(** C1, as the program has it. The batch never raises: on a list of
    changes [apply_changes] gives one line for each change, and the line of a
    change tells what [apply_change] returned or raised on the disk the
    changes before it have left, an exception becoming a failure line.
    [apply_change] itself returns some failures and raises others. It returns
    a failure for a change without action or path, before the disk is
    touched, and, once the path is accepted and the directories above the
    target are there, for an unknown action, a patch_block without find, a
    pattern the library refuses, a pattern without match and a find that
    does not occur. It raises for a path that leaves the workspace, and for
    the failures of the disk: directories that cannot be created, a target
    that is a directory, a file that does not hold UTF-8. *)
Theorem apply_changes_never_raises (chs : list json) (fs : filesystem) :
  (exists logs fs',
     apply_changes (JArray chs) fs = (Ret logs, fs') /\
     length logs = length chs /\
     forall (i : nat) (ch : json), chs !! i = Some ch ->
       let before := (apply_changes (JArray (firstn i chs)) fs).2 in
       logs !! i = Some (outcome_line (apply_change ch before).1) /\
       (apply_changes (JArray (firstn (S i) chs)) fs).2
       = (apply_change ch before).2) /\
  (forall kvs : list (string * json),
     truthy (default JNull (assoc "action" kvs)) = false \/
     truthy (default JNull (assoc "path" kvs)) = false ->
     apply_change (JObject kvs) fs
     = (Ret (false, [Lit "change incomplet (action/path manquant)."]), fs)) /\
  (forall (change action : json) (s : string) (p : path),
     dict_get change "action" JNull = Ret action -> truthy action = true ->
     dict_get change "path" JNull = Ret (JString s) -> s <> "" ->
     resolve fs WORKSPACE_ROOT s = Ret p ->
     p <> WORKSPACE_ROOT -> ~ WORKSPACE_ROOT `prefix_of` p ->
     apply_change change fs
     = (Raise (ValueError ("Chemin hors workspace_root: " +:+ path_str p)), fs)) /\
  (forall (change action pth : json) (target : path) (fs1 : filesystem) (e : exn),
     dict_get change "action" JNull = Ret action -> truthy action = true ->
     dict_get change "path" JNull = Ret pth -> truthy pth = true ->
     safe_relpath pth fs = (Ret target, fs) ->
     mkdir_parents (parent target) fs = (Raise e, fs1) ->
     apply_change change fs = (Raise e, fs1)) /\
  (forall (change action pth : json) (target : path) (fs1 : filesystem),
     prepared change fs action pth target fs1 ->
     (is_str action "replace" = false -> is_str action "append" = false ->
      is_str action "patch_block" = false ->
      apply_change change fs
      = (Ret (false, [Lit "action inconnue: "; Val action]), fs1)) /\
     (is_str action "replace" = true ->
      forall content : string,
        dict_get change "content" (JString "") = Ret (JString content) ->
        kind fs1 target = Some Dir ->
        apply_change change fs = (Raise (IsADirectoryError target), fs1)) /\
     (is_str action "append" = true ->
      forall bytes : string,
        kind fs target = Some (File bytes) -> utf8_valid bytes = false ->
        apply_change change fs = (Raise UnicodeDecodeError, fs1)) /\
     (is_str action "patch_block" = true ->
      (forall find : json,
         dict_get change "find" JNull = Ret find -> truthy find = false ->
         apply_change change fs
         = (Ret (false, [Lit "patch_block sans 'find'."]), fs1)) /\
      (forall (find : json) (bytes : string),
         dict_get change "find" JNull = Ret find -> truthy find = true ->
         kind fs target = Some (File bytes) -> utf8_valid bytes = false ->
         apply_change change fs = (Raise UnicodeDecodeError, fs1)) /\
      (forall (find text : string) (regex content : json),
         dict_get change "find" JNull = Ret (JString find) -> find <> "" ->
         dict_get change "regex" (JBool false) = Ret regex ->
         dict_get change "content" (JString "") = Ret content ->
         text_read fs target = Some text ->
         (truthy regex = false -> contains find text = false ->
          apply_change change fs
          = (Ret (false, [Lit "bloc 'find' introuvable dans "; Val pth]), fs1)) /\
         (truthy regex = true ->
          forall msg : string, re_compile RE find = inr msg ->
          apply_change change fs
          = (Ret (false, [Lit "regex invalide: "; Exc (ReError msg)]), fs1)) /\
         (truthy regex = true ->
          forall (p : re_pattern RE) (repl : string)
                 (expand : re_match RE -> string),
          re_compile RE find = inl p -> content = JString repl ->
          (if has_backslash repl then re_template RE p repl
           else inl (fun _ => repl)) = inl expand ->
          re_finditer RE p text = [] ->
          apply_change change fs
          = (Ret (false, [Lit "rien trouvé pour regex dans "; Val pth]), fs1))))).
Proof.
  split; [|split; [|split; [|split]]].
  - destruct (attempts_total chs fs) as (logs & fs' & H & Hlen).
    exists logs, fs'. rewrite apply_changes_list.
    split; [exact H|]. split; [exact Hlen|].
    intros i ch Hi. rewrite !apply_changes_list.
    exact (attempts_step _ _ _ _ _ _ H Hi).
  - intros kvs. apply apply_change_incomplete.
  - intros change action s p. apply guard_raises.
  - intros change action pth target fs1 e. apply mkdir_failure_raises.
  - intros change action pth target fs1 Hprep.
    destruct (prepared_content _ _ _ _ _ _ Hprep) as [content0 Hc0].
    pose proof (prepared_prelude _ _ _ _ _ _ _ Hprep Hc0) as E.
    assert (Hfs1 : kind fs1 target = kind fs target).
    { destruct Hprep as (_ & _ & _ & _ & _ & Hm).
      exact (mkdir_parent_frame _ _ _ _ Hm). }
    assert (Hbad : forall bytes : string,
              kind fs target = Some (File bytes) -> utf8_valid bytes = false ->
              read_or_empty target fs1 = (Raise UnicodeDecodeError, fs1)).
    { intros bytes Hb Hv.
      assert (Hk : kind fs1 target = Some (File bytes)) by now rewrite Hfs1.
      unfold read_or_empty, get_fs, mbind, io_bind. cbv beta iota.
      unfold exists_. rewrite Hk. unfold read_text. now rewrite Hk, Hv. }
    split; [|split; [|split]].
    + intros H1 H2 H3. now rewrite E, H1, H2, H3.
    + intros H1 content Hc Hd. rewrite Hc in Hc0. injection Hc0 as <-.
      rewrite E, H1. cbn [as_str]. rewrite (bind_lift _ _ _ _ eq_refl).
      assert (Hw : write_text target content fs1
                   = (Raise (IsADirectoryError target), fs1)).
      { unfold write_text. now rewrite Hd. }
      now rewrite (bind_raise _ _ _ _ _ Hw).
    + intros H2 bytes Hb Hv. apply is_str_eq in H2 as ->. rewrite E.
      change (is_str (JString "append") "replace") with false.
      change (is_str (JString "append") "append") with true. cbv iota.
      now rewrite (bind_raise _ _ _ _ _ (Hbad _ Hb Hv)).
    + intros H3. pose proof (prepared_patch _ _ _ _ _ _ Hprep H3 _ Hc0) as P.
      destruct Hprep as (Ha & _).
      destruct (dict_get_dict _ _ _ _ Ha) as [kvs ->].
      destruct (dict_get_total kvs "regex" (JBool false)) as [regex0 Hr0].
      split; [|split].
      * intros find Hf Htf. rewrite P. do 2 run_bind. now rewrite Htf.
      * intros find bytes Hf Htf Hb Hv. rewrite P. do 2 run_bind.
        rewrite Htf. cbn [negb].
        now rewrite (bind_raise _ _ _ _ _ (Hbad _ Hb Hv)).
      * intros find text regex content Hf Hne Hr Hc Ht.
        rewrite Hc in Hc0. injection Hc0 as <-.
        rewrite Hr in Hr0. injection Hr0 as <-.
        assert (Htf : truthy (JString find) = true).
        { simpl. destruct (String.eqb_spec find ""); [contradiction|reflexivity]. }
        assert (Hread : read_or_empty target fs1 = (Ret text, fs1)).
        { apply read_or_empty_text. unfold text_read. rewrite Hfs1. exact Ht. }
        assert (Q : apply_change (JObject kvs) fs =
                    (if truthy regex then
                       match re_subn (JString find) content text with
                       | Raise (ReError msg) =>
                           pure (false, [Lit "regex invalide: "; Exc (ReError msg)])
                       | Raise e => raise e
                       | Ret (new_text, n) =>
                           if (n =? 0)%nat
                           then pure (false, [Lit "rien trouvé pour regex dans "; Val pth])
                           else
                             write_text target new_text;;
                             pure (true, [Lit "[patch_block/regex x"; Num n; Lit "] "; Val pth])
                       end
                     else
                       if negb (contains find text)
                       then pure (false, [Lit "bloc 'find' introuvable dans "; Val pth])
                       else
                         data ← lift (as_str content "replace() argument 2 must be str");
                         write_text target (replace_first find data text);;
                         pure (true, [Lit "[patch_block] "; Val pth])) fs1).
        { rewrite P. do 2 run_bind. rewrite Htf. cbn [negb]. run_bind.
          destruct (truthy regex); [reflexivity|].
          cbn [as_str]. now rewrite (bind_lift _ _ _ _ eq_refl). }
        split; [|split].
        -- intros Htr Hout. now rewrite Q, Htr, Hout.
        -- intros Htr msg Hcomp. rewrite Q, Htr. unfold re_subn.
           cbn [as_str]. cbn [mbind result_bind]. now rewrite Hcomp.
        -- intros Htr p repl expand Hcomp -> Htpl Hnone. rewrite Q, Htr.
           unfold re_subn. cbn [as_str]. cbn [mbind result_bind].
           now rewrite Hcomp, Htpl, Hnone.
Qed.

Your assignment
How many of the lines in the listing above carry the word "filesystem"? Respond with that number alone.

Solution
3